Indeed, in the first one, even if HMX seems to be stable in the first few ns, it finally goes out, to the same extent as p-NBA. HMX exhibits a RMSD value of 18.73 ± 1.19 Å in the first simulation, whereas it gets lowers RMSD values for the two other ones (respectively 8.52 ± 3.57 Å and 7.21 ± 1.19 Å).

As a comparison, HMX RMSD values for the mutant NR were 6.41 ± 1.20 Å, 4.35 ± 1.97 Å and 5.11 ± 1.76 Å for the triplicate MD.

“Is the HMX behavior similar between the two systems?”

This behavior is not similar among the two NR. In the WT one, HMX struggles to find a stable position in the active site. In the first MD, residues F124 and K123 of H6 do not manage to block HMX in the pocket. As a result, HMX leaves the active site. In the two-second ones, due to a slightly different orientation of their lateral chain, residues F124 and Y123 block HMX from escaping the active site. As a consequence, HMX manages to establish transient H bonds with K41. However, these H bonds are not sufficient to stabilize HMX, which rolls in the pocket.

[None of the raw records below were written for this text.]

Fixpoint flush_list (l : list nat) (r : ring) : option ring :=
  match l with
  | [] => Some r
  | id :: l => r ← flush id r; flush_list l r
  end.

Definition flush_all (r : ring) : option ring :=
  let g := mgr r in
  r ← flush_list (take (m_n_flow_count g) (m_p_rfs_arr g)) r;
  let g := mgr r in
  Some (set_mgr (GroMgr (m_n_flow_max g) (m_n_buf_max g) 0 (m_p_rfs_arr g)) r).

(** The end of [rx_dispatch_packet]: a full flow is flushed. *)
Definition at_limit (id : nat) (r : ring) : option (bool * ring) :=
  f ← flows r !! id;
  let d := m_gro_desc f in
  r ← (if decide (buf_count d >= m_n_buf_max (mgr r) \/ ip_tot_len d >= byte_max mtu)
       then flush_gro_desc id r else Some r);
  Some (true, r).

Definition rx_dispatch_packet (id : nat) (p : ptr) (r : ring) : option (bool * ring) :=
  f ← flows r !! id;
  b ← bufs r !! p;
  if negb (m_b_active f) && negb (m_b_reserved f) && is_stream_max (mgr r) then
    Some (dispatch id p r)
  else if negb (tcp_ip_check b) then
    r ← (if m_b_active f then flush_gro_desc id r else Some r);
    Some (dispatch id p r)
  else
    if negb (m_b_active f) then
      let '(res, r) := if negb (m_b_reserved f)
                       then let '(ok, g) := reserve_stream id (mgr r) in (ok, set_mgr g r)
                       else (m_b_reserved f, r) in
      at_limit id (set_flow id (Rfs true res (init_gro_desc p b (m_gro_desc f))) r)
    else if decide (ntohl (th_seq (tcp_h b)) <> next_seq (m_gro_desc f)) then
      r ← flush_gro_desc id r; Some (dispatch id p r)
    else if negb (timestamp_check b) then
      r ← flush_gro_desc id r; Some (dispatch id p r)
    else
      '(d, h) ← add_packet p b (m_gro_desc f) (bufs r);
      at_limit id (set_flow id (Rfs true (m_b_reserved f) d) (set_bufs h r)).

(** A polling round: packets arrive, the hardware having filled their buffers;
    at its end the ring flushes. *)
Inductive event := Rx (id : nat) (p : ptr) (b : mem_buf_desc_t) | FlushAll.

Definition exec (e : event) (r : ring) : option ring :=
  match e with
  | Rx id p b => r ← rx_dispatch_packet id p (set_bufs (<[p := b]> (bufs r)) r); Some r.2
  | FlushAll => flush_all r
  end.

Fixpoint run (es : list event) (r : ring) : option ring :=
  match es with
  | [] => Some r
  | e :: es => r ← exec e r; run es r
  end.
End receiver.

(** ** What a round must do *)

Definition tot (b : mem_buf_desc_t) : Z := ntohs (tot_len (ip_h b)).

(** The packets, with the contents they arrived with. *)
Abbreviation pkts := (list (ptr * mem_buf_desc_t)).

Fixpoint psum (us : pkts) : Z :=
  match us with [] => 0 | u :: us => sz_payload u.2 + psum us end.

(** Each segment starts where the one before ends. *)
Fixpoint contiguous (us : pkts) : Prop :=
  match us with
  | a :: ((c :: _) as r) =>
    ntohl (th_seq (tcp_h c.2)) = u32 (ntohl (th_seq (tcp_h a.2)) + sz_payload a.2) /\ contiguous r
  | _ => True
  end.

(** The pbufs of [us] in the store: linked in order, each with its piece of the
    data (the first with the headers), [tot_len] being the length of this pbuf
    and all that follow. *)
Fixpoint pbufs_ok (h : heap) (first : bool) (us : pkts) : Prop :=
  match us with
  | [] => True
  | (x, b) :: r =>
    let len := if first then tot b else sz_payload b in
    (exists b', h !! x = Some b' /\
      pb_next (lwip_pbuf b') = fst <$> head r /\
      pb_len (lwip_pbuf b') = len /\
      pb_payload (lwip_pbuf b') = p_buffer b + n_transport_header_len b + tot b - len /\
      pb_tot_len (lwip_pbuf b') = len + psum r) /\
    pbufs_ok h false r
  end.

“Are those values (quite high for a ligand) associated to the conformational changes explained at l 313?”

In the mutant NR, HMX is more stable in the active site and is adequately positioned. The mutations Y123K and G120D (H6) stick HMX against the re face of the flavin, establishing H bonds with the nitro groups of HMX. Y123K mutation plays a crucial role in maintaining HMX in the active site: in the WT NR, Y123 didn’t manage to stabilize HMX through H bonds. As a consequence, HMX escapes or is pushed in the pocket without reaching a stable state. In the mutant NR, K123 catches and stabilizes HMX through H bonding when the molecule moves away from the active site. G120D mutation also provides better stabilization through H bonds between the nitro groups of HMX and its two oxygens.

F124 prevents HMX from leaving to the same extent as in the WT NR. Moreover, this optimal support is reinforced by K41, which forms H bonds bridges between the protein, the FMNH2 cofactor, and HMX. Finally, HMX is stabilized at the required distance to observe the hydride transfer.

These observations have been added to the article in section 2.2.2 Stability Studies.